■ WHAT NEEDS TO BE DONE ■
Below is a block of records; please copy all of them exactly.

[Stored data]
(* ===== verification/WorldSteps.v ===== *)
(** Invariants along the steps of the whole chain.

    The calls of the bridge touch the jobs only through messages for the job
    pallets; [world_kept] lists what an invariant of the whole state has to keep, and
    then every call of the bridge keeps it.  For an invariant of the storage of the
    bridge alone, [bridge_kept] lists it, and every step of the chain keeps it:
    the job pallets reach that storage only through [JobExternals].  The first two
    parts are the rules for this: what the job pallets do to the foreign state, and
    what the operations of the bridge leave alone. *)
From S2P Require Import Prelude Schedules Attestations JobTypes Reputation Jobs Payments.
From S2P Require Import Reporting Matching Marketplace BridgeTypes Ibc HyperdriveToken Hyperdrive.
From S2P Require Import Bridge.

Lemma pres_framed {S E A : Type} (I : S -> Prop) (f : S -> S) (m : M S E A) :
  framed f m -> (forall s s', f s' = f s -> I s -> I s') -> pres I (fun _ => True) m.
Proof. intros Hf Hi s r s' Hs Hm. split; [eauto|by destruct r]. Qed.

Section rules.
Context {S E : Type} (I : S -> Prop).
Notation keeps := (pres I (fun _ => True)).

■ TASK RESPONSE ■
(* ===== verification/WorldSteps.v ===== *)
(** Invariants along the steps of the whole chain.

    The calls of the bridge touch the jobs only through messages for the job
    pallets; [world_kept] lists what an invariant of the whole state has to keep, and
    then every call of the bridge keeps it.  For an invariant of the storage of the
    bridge alone, [bridge_kept] lists it, and every step of the chain keeps it:
    the job pallets reach that storage only through [JobExternals].  The first two
    parts are the rules for this: what the job pallets do to the foreign state, and
    what the operations of the bridge leave alone. *)
From S2P Require Import Prelude Schedules Attestations JobTypes Reputation Jobs Payments.
From S2P Require Import Reporting Matching Marketplace BridgeTypes Ibc HyperdriveToken Hyperdrive.
From S2P Require Import Bridge.

Lemma pres_framed {S E A : Type} (I : S -> Prop) (f : S -> S) (m : M S E A) :
  framed f m -> (forall s s', f s' = f s -> I s -> I s') -> pres I (fun _ => True) m.
Proof. intros Hf Hi s r s' Hs Hm. split; [eauto|by destruct r]. Qed.

Section rules.
Context {S E : Type} (I : S -> Prop).
Notation keeps := (pres I (fun _ => True)).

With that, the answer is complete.